### Your assignment
The answer must consist of every record, printed exactly as it stands.

** Input material follows **

(** * e-Paper album: the network sync engine of [EPD_Album.c]

    A shallow embedding of the WiFi/socket demo that polls an image server
    (commands [update], [info], [get_c]) and pushes the downloaded frame to
    the 4.0 inch e-paper panel, together with the properties of its
    command channel, response parsing, frame download and sync loop.

    Conventions of the embedding:
    - a [char] or [uint8_t] is a [Z]; a buffer is a [list Z]; a C string is
      the part of a buffer before its first NUL;
    - [uint32_t] arithmetic is written with its wrap-around ([to_uint32]);
    - a pointer that the code tests against NULL is an [option];
    - the Tuya SDK, libc [malloc] and the panel driver are not part of the
      repository sources: their answers come from a scripted [world], and
      every call that is visible from outside is recorded as an [event];
    - logging ([PR_DEBUG], [PR_INFO], [PR_ERR], [printf]) is left out. *)

From Stdlib Require Import String Ascii.
From Stdlib Require Import ZArith List Bool Lia.
Import ListNotations.
Local Open Scope Z_scope.

(* ================================================================= *)
(** ** Bytes, buffers and C strings *)

Definition byte_of_ascii (a : ascii) : Z := Z.of_N (N_of_ascii a).

(** The characters of a string literal, without the terminating NUL. *)
Definition str (s : string) : list Z := map byte_of_ascii (list_ascii_of_string s).

(** The double-quote character. *)
Definition dq : Z := 34.

(** The C literal ["\"name\""]. *)
Definition quoted (name : string) : list Z := dq :: str name ++ [dq].

Definition to_uint32 (x : Z) : Z := x mod 2 ^ 32.

(** Conversion to a 32-bit [int] on a two's complement machine. *)
Definition to_int32 (x : Z) : Z := (x + 2 ^ 31) mod 2 ^ 32 - 2 ^ 31.

(** [memset (buf, c, n)] *)
Definition memset (buf : list Z) (c : Z) (n : Z) : list Z :=
  repeat c (Z.to_nat n) ++ skipn (Z.to_nat n) buf.

(** [memcpy (buf + off, src, length src)].  A copy that runs past the end
    of [buf] shows as a longer result. *)
Definition memcpy_at (buf : list Z) (off : nat) (src : list Z) : list Z :=
  firstn off buf ++ src ++ skipn (off + length src) buf.

(** [buf[i] = c] *)
Definition store (buf : list Z) (i : nat) (c : Z) : list Z := memcpy_at buf i [c].

(** [true] when the characters of [needle] are the first characters of [s]. *)
Fixpoint starts_with (needle s : list Z) : bool :=
  match needle with
  | [] => true
  | c :: needle' =>
      match s with
      | [] => false
      | h :: s' => (h =? c) && starts_with needle' s'
      end
  end.

(** [strstr (s, needle)]: offset of the first occurrence of [needle] in the
    C string at [s], [None] for NULL.  [needle] holds no NUL. *)
Fixpoint strstr (s needle : list Z) : option nat :=
  if starts_with needle s then Some O
  else match s with
       | [] => None
       | h :: s' => if h =? 0 then None else option_map S (strstr s' needle)
       end.

(** [strchr (s, c)]: offset of the first [c] in the C string at [s]. *)
Fixpoint strchr (s : list Z) (c : Z) : option nat :=
  match s with
  | [] => None
  | h :: s' =>
      if h =? c then Some O
      else if h =? 0 then None
      else option_map S (strchr s' c)
  end.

** End of Input material **

### Response
(** * e-Paper album: the network sync engine of [EPD_Album.c]

    A shallow embedding of the WiFi/socket demo that polls an image server
    (commands [update], [info], [get_c]) and pushes the downloaded frame to
    the 4.0 inch e-paper panel, together with the properties of its
    command channel, response parsing, frame download and sync loop.

    Conventions of the embedding:
    - a [char] or [uint8_t] is a [Z]; a buffer is a [list Z]; a C string is
      the part of a buffer before its first NUL;
    - [uint32_t] arithmetic is written with its wrap-around ([to_uint32]);
    - a pointer that the code tests against NULL is an [option];
    - the Tuya SDK, libc [malloc] and the panel driver are not part of the
      repository sources: their answers come from a scripted [world], and
      every call that is visible from outside is recorded as an [event];
    - logging ([PR_DEBUG], [PR_INFO], [PR_ERR], [printf]) is left out. *)

From Stdlib Require Import String Ascii.
From Stdlib Require Import ZArith List Bool Lia.
Import ListNotations.
Local Open Scope Z_scope.

(* ================================================================= *)
(** ** Bytes, buffers and C strings *)

Definition byte_of_ascii (a : ascii) : Z := Z.of_N (N_of_ascii a).

(** The characters of a string literal, without the terminating NUL. *)
Definition str (s : string) : list Z := map byte_of_ascii (list_ascii_of_string s).

(** The double-quote character. *)
Definition dq : Z := 34.

(** The C literal ["\"name\""]. *)
Definition quoted (name : string) : list Z := dq :: str name ++ [dq].

Definition to_uint32 (x : Z) : Z := x mod 2 ^ 32.

(** Conversion to a 32-bit [int] on a two's complement machine. *)
Definition to_int32 (x : Z) : Z := (x + 2 ^ 31) mod 2 ^ 32 - 2 ^ 31.

(** [memset (buf, c, n)] *)
Definition memset (buf : list Z) (c : Z) (n : Z) : list Z :=
  repeat c (Z.to_nat n) ++ skipn (Z.to_nat n) buf.

(** [memcpy (buf + off, src, length src)].  A copy that runs past the end
    of [buf] shows as a longer result. *)
Definition memcpy_at (buf : list Z) (off : nat) (src : list Z) : list Z :=
  firstn off buf ++ src ++ skipn (off + length src) buf.

(** [buf[i] = c] *)
Definition store (buf : list Z) (i : nat) (c : Z) : list Z := memcpy_at buf i [c].

(** [true] when the characters of [needle] are the first characters of [s]. *)
Fixpoint starts_with (needle s : list Z) : bool :=
  match needle with
  | [] => true
  | c :: needle' =>
      match s with
      | [] => false
      | h :: s' => (h =? c) && starts_with needle' s'
      end
  end.

(** [strstr (s, needle)]: offset of the first occurrence of [needle] in the
    C string at [s], [None] for NULL.  [needle] holds no NUL. *)
Fixpoint strstr (s needle : list Z) : option nat :=
  if starts_with needle s then Some O
  else match s with
       | [] => None
       | h :: s' => if h =? 0 then None else option_map S (strstr s' needle)
       end.

(** [strchr (s, c)]: offset of the first [c] in the C string at [s]. *)
Fixpoint strchr (s : list Z) (c : Z) : option nat :=
  match s with
  | [] => None
  | h :: s' =>
      if h =? c then Some O
      else if h =? 0 then None
      else option_map S (strchr s' c)
  end.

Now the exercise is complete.